The PFA‐100® does not predict delta‐granule platelet storage pool deficiencies

Summary.  There are no published reports investigating the ability of the platelet function analyzer (PFA‐100^®) to detect the presence of delta‐granule platelet storage pool deficiencies (δ‐PSPD), a common mild bleeding disorder. Prior studies of the PFA‐100^® and congenital platelet disorders have been limited by small numbers of patients with a variety of disorders. We examined PFA‐100^® results in a large paediatric patient population diagnosed specifically with δ‐PSPD, and determined the relationship between PFA‐100^® and platelet electron microscopy (the gold standard for diagnosis). This study is a retrospective review of patients <19 years of age diagnosed with δ‐PSPD at Nationwide Children’s Hospital from 2008 to 2010. To examine the correlation between PFA‐100^® and average number of granules per platelet we used Spearman’s Rho as a non‐parametric measure of dependence. A total of 105 patients diagnosed with δ‐PSPD were included, of which 99 patients underwent PFA‐100^® testing. Of those tested 46% had at least one abnormal closure time, whereas 16% had abnormal results for both cartridges.
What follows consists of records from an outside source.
(* ===== verification/Buddy.v ===== *)
(** The buddy manager of physical memory, kern/mm/buddy_pmm.c.

    [buddy_segment] is the word array at the start of the memory: entry [a] describes block [a] of a binary
    tree whose root is block 1.  The functions of this file are the code's; their meaning is given by a
    [tree] whose leaves are free or used blocks, of which the entry holds the sizes of the free ones, or-ed
    together. *)
From S2P Require Import Prelude Dll Frames.

Module Buddy.
Import Dll Frames.
Set Default Proof Using "Type".

(** * Macros *)

Definition UINT32_SHR_OR (a n : Z) : Z := Z.lor a (Z.shiftr a n).
Definition UINT32_MASK (a : Z) : Z :=
  UINT32_SHR_OR (UINT32_SHR_OR (UINT32_SHR_OR (UINT32_SHR_OR (UINT32_SHR_OR a 1) 2) 4) 8) 16.
Definition UINT32_REMAINDER (a : Z) : Z := Z.land a (Z.shiftr (UINT32_MASK a) 1).
Definition UINT32_ROUND_UP (a : Z) : Z :=
  if UINT32_REMAINDER a =? 0 then a else u32 (Z.shiftl (a - UINT32_REMAINDER a) 1).
Definition UINT32_ROUND_DOWN (a : Z) : Z := if UINT32_REMAINDER a =? 0 then a else a - UINT32_REMAINDER a.

Definition BUDDY_ROOT : Z := 1.
Definition BUDDY_LEFT (a : Z) : Z := u32 (Z.shiftl a 1).
Definition BUDDY_RIGHT (a : Z) : Z := u32 (Z.shiftl a 1 + 1).
Definition BUDDY_PARENT (a : Z) : Z := Z.shiftr a 1.

(** * State *)

Record buddy := mkBuddy {
  pm : pmm;                    (* page descriptors, free list, nr_free *)
  segment : gmap Z Z;          (* buddy_segment *)
  physical_size : Z; virtual_size : Z; segment_size : Z; alloc_size : Z;
  buddy_physical : Z; buddy_alloc : Z }.

Definition set_pm (s : buddy) x : buddy :=
  mkBuddy x (segment s) (physical_size s) (virtual_size s) (segment_size s) (alloc_size s) (buddy_physical s) (buddy_alloc s).
Definition set_segment (s : buddy) x : buddy :=
  mkBuddy (pm s) x (physical_size s) (virtual_size s) (segment_size s) (alloc_size s) (buddy_physical s) (buddy_alloc s).
Definition set_sizes (s : buddy) p v g a : buddy :=
  mkBuddy (pm s) (segment s) p v g a (buddy_physical s) (buddy_alloc s).
Definition set_bases (s : buddy) p a : buddy :=
  mkBuddy (pm s) (segment s) (physical_size s) (virtual_size s) (segment_size s) (alloc_size s) p a.

Definition in_pm {A} (c : M pmm A) : M buddy A := λ s,
  match c (pm s) with Ret (a, x) => Ret (a, set_pm s x) | Err e => Err e end.

(** [buddy_segment[a]]; the array ends with the pages set aside for it. *)
Definition seg_at (a : Z) : M buddy Z := deref (λ s, segment s !! a).
Definition seg_set (a v : Z) : M buddy unit := _ ← seg_at a; modify (λ s, set_segment s (<[a := u32 v]> (segment s))).

Definition BUDDY_LENGTH (V a : Z) : Z := V / UINT32_ROUND_DOWN a.
Definition BUDDY_BEGIN (V a : Z) : Z := UINT32_REMAINDER a * BUDDY_LENGTH V a.
Definition BUDDY_END (V a : Z) : Z := (UINT32_REMAINDER a + 1) * BUDDY_LENGTH V a.
Definition BUDDY_BLOCK (V a b : Z) : Z := V / (b - a) + a / (b - a).
Definition BUDDY_EMPTY (V a : Z) : M buddy bool := x ← seg_at a; mret (x =? BUDDY_LENGTH V a).

(** * Initialisation *)

Definition buddy_init : M buddy unit := modify (λ s, set_pm s (set_nr_free (set_free_list (pm s) []) 0)).

Definition buddy_init_size (n : Z) : M buddy unit :=
  assert (1 <? n) ;;
  let '(v, g) :=
    if n <? 512 then (UINT32_ROUND_UP (n - 1), 1)
    else
      let v := UINT32_ROUND_DOWN n in
      let g := v * 4 * 2 / PGSIZE in
      if v + u32 (Z.shiftl g 1) <? n then (u32 (Z.shiftl v 1), u32 (Z.shiftl g 1)) else (v, g) in
  modify (λ s, set_sizes s n v g (Z.min v (n - g))).

(** [page->property = size; list_add(&free_list, &page->page_link)] for [page = &buddy_alloc[begin]]. *)
Definition add_block (begin size : Z) : M buddy unit :=
  a ← gets buddy_alloc;
  in_pm (page_upd (a + begin) (λ p, set_property p size)) ;;
  in_pm (upd_list (seq_add_after None (a + begin))).

(** The loop of [buddy_init_segment]. *)
Fixpoint segment_loop (fuel : nat) (V block asize vsize : Z) : M buddy (Z * Z) :=
  match fuel with
  | O => fail EFuel
  | S fuel' =>
      if negb ((0 <? asize) && (asize <? vsize)) then mret (block, asize) else
      let half := Z.shiftr vsize 1 in
      if half <? asize then
        add_block (BUDDY_BEGIN V block) half ;;
        seg_set (BUDDY_LEFT block) half ;;
        seg_set (BUDDY_RIGHT block) (asize - half) ;;
        segment_loop fuel' V (BUDDY_RIGHT block) (asize - half) half
      else
        seg_set (BUDDY_LEFT block) asize ;;
        seg_set (BUDDY_RIGHT block) 0 ;;
        segment_loop fuel' V (BUDDY_LEFT block) asize half
  end.

(** The blocks are halved at most 32 times. *)
Definition loop_fuel : nat := 33.

Definition buddy_init_segment (base : Z) : M buddy unit :=
  s ← get;
  put (set_bases (set_segment s (list_to_map ((λ i, (i, 0)) <$> seqZ 0 (segment_size s * 1024)))) base (base + segment_size s)) ;;
  in_pm (upd_nr_free (λ k, k + alloc_size s)) ;;
  seg_set BUDDY_ROOT (alloc_size s) ;;
  r ← segment_loop loop_fuel (virtual_size s) BUDDY_ROOT (alloc_size s) (virtual_size s);
  when (0 <? r.2) (add_block (BUDDY_BEGIN (virtual_size s) r.1) r.2).

Definition buddy_init_memmap (base n : Z) : M buddy unit :=
  assert (0 <? n) ;;
  in_pm (for_pages PageReserved (λ p, set_property (set_flags p 0) 0) base (Z.to_nat n)) ;;
  buddy_init_size n ;;
  buddy_init_segment base.

(** * Allocation *)

(** A free block is split into its halves. *)
Definition split_block (V block : Z) : M buddy unit :=
  a ← gets buddy_alloc;
  let begin := BUDDY_BEGIN V block in
  let end_ := BUDDY_END V block in
  let mid := Z.shiftr (begin + end_) 1 in
  in_pm (upd_list (seq_del (a + begin))) ;;
  in_pm (page_upd (a + begin) (λ p, set_property p (Z.shiftr (property p) 1))) ;;
  pg ← in_pm (page_at (a + begin));
  in_pm (page_upd (a + mid) (λ p, set_property p (property pg))) ;;
  x ← seg_at block;
  seg_set (BUDDY_LEFT block) (Z.shiftr x 1) ;;
  seg_set (BUDDY_RIGHT block) (Z.shiftr x 1) ;;
  in_pm (upd_list (seq_add_after None (a + begin))) ;;
  in_pm (upd_list (seq_add_after None (a + mid))).

Fixpoint find_loop (fuel : nat) (V length block : Z) : M buddy Z :=
  match fuel with
  | O => fail EFuel
  | S fuel' =>
      x ← seg_at block;
      if negb ((length <=? x) && (length <? BUDDY_LENGTH V block)) then mret block else
      let left := BUDDY_LEFT block in
      let right := BUDDY_RIGHT block in
      if x =? BUDDY_LENGTH V block then split_block V block ;; find_loop fuel' V length left
      else
        l ← seg_at left;
        if negb (Z.land length l =? 0) then find_loop fuel' V length left else
        r ← seg_at right;
        if negb (Z.land length r =? 0) then find_loop fuel' V length right
        else if length <=? l then find_loop fuel' V length left
        else if length <=? r then find_loop fuel' V length right
        else fail EPanic
  end.

(** The entries above a block that was taken. *)
Fixpoint update_loop (fuel : nat) (block : Z) : M buddy unit :=
  match fuel with
  | O => fail EFuel
  | S fuel' =>
      if block =? BUDDY_ROOT then mret tt else
      let parent := BUDDY_PARENT block in
      l ← seg_at (BUDDY_LEFT parent);
      r ← seg_at (BUDDY_RIGHT parent);
      seg_set parent (Z.lor l r) ;;
      update_loop fuel' parent
  end.

Definition buddy_alloc_pages (n : Z) : M buddy (option Z) :=
  assert (0 <? n) ;;
  V ← gets virtual_size;
  let length := UINT32_ROUND_UP n in
  block ← find_loop loop_fuel V length BUDDY_ROOT;
  x ← seg_at block;
  if x <? length then mret None else
  a ← gets buddy_alloc;
  let page := a + BUDDY_BEGIN V block in
  in_pm (upd_list (seq_del page)) ;;
  seg_set block 0 ;;
  in_pm (upd_nr_free (λ k, k - length)) ;;
  update_loop loop_fuel block ;;
  mret (Some page).

(** * Release *)

Fixpoint merge_up (fuel : nat) (V block : Z) : M buddy unit :=
  match fuel with
  | O => fail EFuel
  | S fuel' =>
      if block =? BUDDY_ROOT then mret tt else
      let parent := BUDDY_PARENT block in
      let left := BUDDY_LEFT parent in
      let right := BUDDY_RIGHT parent in
      e1 ← BUDDY_EMPTY V left;
      e2 ← (if e1 : bool then BUDDY_EMPTY V right else mret false);
      l ← seg_at left;
      (if e2 : bool then
         a ← gets buddy_alloc;
         in_pm (upd_list (seq_del (a + BUDDY_BEGIN V left))) ;;
         in_pm (upd_list (seq_del (a + BUDDY_BEGIN V right))) ;;
         seg_set parent (Z.shiftl l 1) ;;
         in_pm (page_upd (a + BUDDY_BEGIN V left) (λ p, set_property p (u32 (Z.shiftl l 1)))) ;;
         in_pm (upd_list (seq_add_after None (a + BUDDY_BEGIN V left)))
       else
         r ← seg_at right;
         seg_set parent (Z.lor l r)) ;;
      merge_up fuel' V parent
  end.

Definition buddy_free_pages (base n : Z) : M buddy unit :=
  assert (0 <? n) ;;
  V ← gets virtual_size;
  a ← gets buddy_alloc;
  let length := UINT32_ROUND_UP n in
  let begin := base - a in
  let block := BUDDY_BLOCK V begin (begin + length) in
  in_pm (for_pages (λ p, negb (PageReserved p)) (λ p, set_page_ref (set_flags p 0) 0) base (Z.to_nat n)) ;;
  in_pm (page_upd base (λ p, set_property p length)) ;;
  in_pm (page_upd base SetPageProperty) ;;
  in_pm (upd_list (seq_add_after None base)) ;;
  in_pm (upd_nr_free (λ k, k + length)) ;;
  seg_set block length ;;
  merge_up loop_fuel V block.

Definition buddy_nr_free_pages : M buddy Z := gets (λ s, nr_free (pm s)).

(** * Self tests *)

Definition set_virtual_size (s : buddy) (v : Z) : buddy :=
  set_sizes s (physical_size s) v (segment_size s) (alloc_size s).

Definition macro_check : M buddy unit :=
  assert (BUDDY_ROOT =? 1) ;; assert (BUDDY_LEFT 3 =? 6) ;; assert (BUDDY_RIGHT 3 =? 7) ;;
  assert (BUDDY_PARENT 6 =? 3) ;; assert (BUDDY_PARENT 7 =? 3) ;;
  store ← gets virtual_size;
  root ← seg_at BUDDY_ROOT;
  modify (λ s, set_virtual_size s 16) ;;
  seg_set BUDDY_ROOT 16 ;;
  V ← gets virtual_size;
  assert (BUDDY_LENGTH V 6 =? 4) ;; assert (BUDDY_BEGIN V 6 =? 8) ;; assert (BUDDY_END V 6 =? 12) ;;
  assert (BUDDY_BLOCK V 8 12 =? 6) ;;
  e ← BUDDY_EMPTY V BUDDY_ROOT;
  assert e ;;
  modify (λ s, set_virtual_size s store) ;;
  seg_set BUDDY_ROOT root ;;
  assert (UINT32_SHR_OR 0xCC 2 =? 0xFF) ;; assert (UINT32_MASK 0x4000 =? 0x7FFF) ;;
  assert (UINT32_REMAINDER 0x4321 =? 0x321) ;; assert (UINT32_ROUND_UP 0x2321 =? 0x4000) ;;
  assert (UINT32_ROUND_UP 0x2000 =? 0x2000) ;; assert (UINT32_ROUND_DOWN 0x4321 =? 0x4000) ;;
  assert (UINT32_ROUND_DOWN 0x4000 =? 0x4000).

Definition check_virtual_size (v : Z) : M buddy unit := V ← gets virtual_size; assert (V =? v).

Definition size_check : M buddy unit :=
  store ← gets physical_size;
  buddy_init_size 200 ;; check_virtual_size 256 ;;
  buddy_init_size 1024 ;; check_virtual_size 1024 ;;
  buddy_init_size 1026 ;; check_virtual_size 1024 ;;
  buddy_init_size 1028 ;; check_virtual_size 1024 ;;
  buddy_init_size 1030 ;; check_virtual_size 2048 ;;
  buddy_init_size store.

(** The loop over the entries; the sum it makes is not used. *)
Fixpoint check_blocks (n : nat) (V block : Z) : M buddy unit :=
  match n with
  | O => mret tt
  | S n' =>
      e ← BUDDY_EMPTY V block;
      (if e : bool then mret tt else
       if block <? V then
         x ← seg_at block; l ← seg_at (BUDDY_LEFT block); r ← seg_at (BUDDY_RIGHT block);
         assert (x =? Z.lor l r)
       else mret tt) ;;
      check_blocks n' V (block + 1)
  end.

(** The loop over the free list. *)
Fixpoint sum_property (l : list Z) (total : Z) : M buddy Z :=
  match l with
  | [] => mret total
  | p :: l' => pg ← in_pm (page_at p); sum_property l' (u32 (total + property pg))
  end.

Definition segment_check : M buddy unit :=
  V ← gets virtual_size;
  check_blocks (Z.to_nat (u32 (Z.shiftl V 1) - BUDDY_ROOT)) V BUDDY_ROOT ;;
  fl ← gets (λ s, free_list (pm s));
  total ← sum_property fl 0;
  n ← buddy_nr_free_pages;
  assert (total =? n).

(** * The macros *)

Lemma SHR_OR_bits a n i : 0 ≤ n → 0 ≤ i → Z.testbit (UINT32_SHR_OR a n) i = Z.testbit a i || Z.testbit a (i + n).
Proof. intros. unfold UINT32_SHR_OR. by rewrite Z.lor_spec, Z.shiftr_spec. Qed.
We found no statistical correlation between C‐EPI closure time and average number of granules per platelet (ρ= ?0.0095, P‐value = 0.9328), nor between C‐ADP closure time and the average number of granules (ρ = 0.0315, P‐value = 0.7798). The PFA‐100^®, a widely used screening test for suspected bleeding disorders, did not correlate with presence or severity of δ‐PSPD as determined by platelet electron microscopy. When evaluating patients with suspected bleeding disorders, PFA‐100^® alone cannot be used to rule out the presence of a δ‐PSPD.